Your goal: Which lines below mention "buffer"? Pick each one out.

Items listed in a dataset
(* ===== verification/Datatype.v ===== *)
(** * The wire data types

    [src/src/datatype.rs]: [RaknetWriter] and [RaknetReader], the byte-level
    encoders and decoders of every RakNet packet, and [Endian] of utils.rs.

    A writer is the list of bytes written so far. A reader ([Cursor<&[u8]>]) is the
    unread suffix of its buffer with its position. Bytes are [Z]s in [[0, 256)]. *)

From S2P Require Import Prelude Errors.

Inductive Endian : Set := Big | Little.

(** ** Socket addresses ([std::net]) *)

Record Ipv4Addr := mk_ipv4 { octet0 : Z; octet1 : Z; octet2 : Z; octet3 : Z }.

Definition octets_v4 (ip : Ipv4Addr) : list Z := [octet0 ip; octet1 ip; octet2 ip; octet3 ip].

(** [Ipv6Addr] is its sixteen octets. *)
Inductive SocketAddr : Set :=
  | V4 (ip : Ipv4Addr) (port : Z)
  | V6 (octets : list Z) (port flowinfo scope_id : Z).

#[export] Instance Ipv4Addr_eq_dec : EqDecision Ipv4Addr.
Proof. solve_decision. Defined.
#[export] Instance SocketAddr_eq_dec : EqDecision SocketAddr.
Proof. solve_decision. Defined.

Definition port (a : SocketAddr) : Z :=
  match a with V4 _ p => p | V6 _ p _ _ => p end.

(** What the wire format carries: it drops the flow label and scope of IPv6. *)
Definition wire_address (a : SocketAddr) : SocketAddr :=
  match a with V4 ip p => V4 ip p | V6 o p _ _ => V6 o p 0 0 end.

Definition SocketAddr_wf (a : SocketAddr) : Prop :=
  match a with
  | V4 ip p => Forall (in_range 8) (octets_v4 ip) /\ in_range 16 p
  | V6 o p _ _ => length o = 16%nat /\ in_range 16 p
  end.

(** ** Byte order ([to_le_bytes], [from_le_bytes], ... and the [Buf]/[BufMut] accessors) *)

Fixpoint le_bytes (n : nat) (v : Z) : list Z :=
  match n with
  | O => []
  | S n => wrap 8 v :: le_bytes n (v / 2 ^ 8)
  end.

Definition be_bytes (n : nat) (v : Z) : list Z := rev (le_bytes n v).

Definition to_bytes (n : nat) (e : Endian) (v : Z) : list Z :=
  match e with Big => be_bytes n v | Little => le_bytes n v end.

Fixpoint of_le (l : list Z) : Z :=
  match l with
  | [] => 0
  | b :: l => b + 2 ^ 8 * of_le l
  end.

Definition of_be (l : list Z) : Z := of_le (rev l).

Definition of_bytes (e : Endian) (l : list Z) : Z :=
  match e with Big => of_be l | Little => of_le l end.

(** ** UTF-8 validation ([String::from_utf8])

    The well-formed byte sequences of the Unicode standard, which [from_utf8] accepts. *)

Definition between (lo hi b : Z) : bool := (lo <=? b) && (b <=? hi).
Definition continuation (b : Z) : bool := between 0x80 0xbf b.

Fixpoint utf8_valid (s : list Z) : bool :=
  match s with
  | [] => true
  | b0 :: s1 =>
      if between 0 0x7f b0 then utf8_valid s1
      else match s1 with
      | [] => false
      | b1 :: s2 =>
          if between 0xc2 0xdf b0 then continuation b1 && utf8_valid s2
          else match s2 with
          | [] => false
          | b2 :: s3 =>
              if between 0xe0 0xef b0 then
                (if b0 =? 0xe0 then between 0xa0 0xbf b1
                 else if b0 =? 0xed then between 0x80 0x9f b1
                 else continuation b1)
                && continuation b2 && utf8_valid s3
              else match s3 with
              | [] => false
              | b3 :: s4 =>
                  if between 0xf0 0xf4 b0 then
                    (if b0 =? 0xf0 then between 0x90 0xbf b1
                     else if b0 =? 0xf4 then between 0x80 0x8f b1
                     else continuation b1)
                    && continuation b2 && continuation b3 && utf8_valid s4
                  else false
              end
          end
      end
  end.

(** The sixteen bytes that mark an offline message. *)
Definition magic : list Z :=
  [0x00; 0xff; 0xff; 0x00; 0xfe; 0xfe; 0xfe; 0xfe;
   0xfd; 0xfd; 0xfd; 0xfd; 0x12; 0x34; 0x56; 0x78].

(** ** [RaknetWriter] *)

Module RaknetWriter.

(** The bytes written so far, the [buf] field. *)
Abbreviation Writer := (SE (list Z)).

Definition new : list Z := [].

Definition get_raw_payload (buf : list Z) : list Z := buf.

(** [remaining_mut] of a writer over a fixed buffer of [capacity] bytes. *)
Definition remaining_mut (capacity : Z) (buf : list Z) : Z := capacity - zlen buf.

Answer box:
    unread suffix of its buffer with its position. Bytes are [Z]s in [[0, 256)]. *)
(** [remaining_mut] of a writer over a fixed buffer of [capacity] bytes. *)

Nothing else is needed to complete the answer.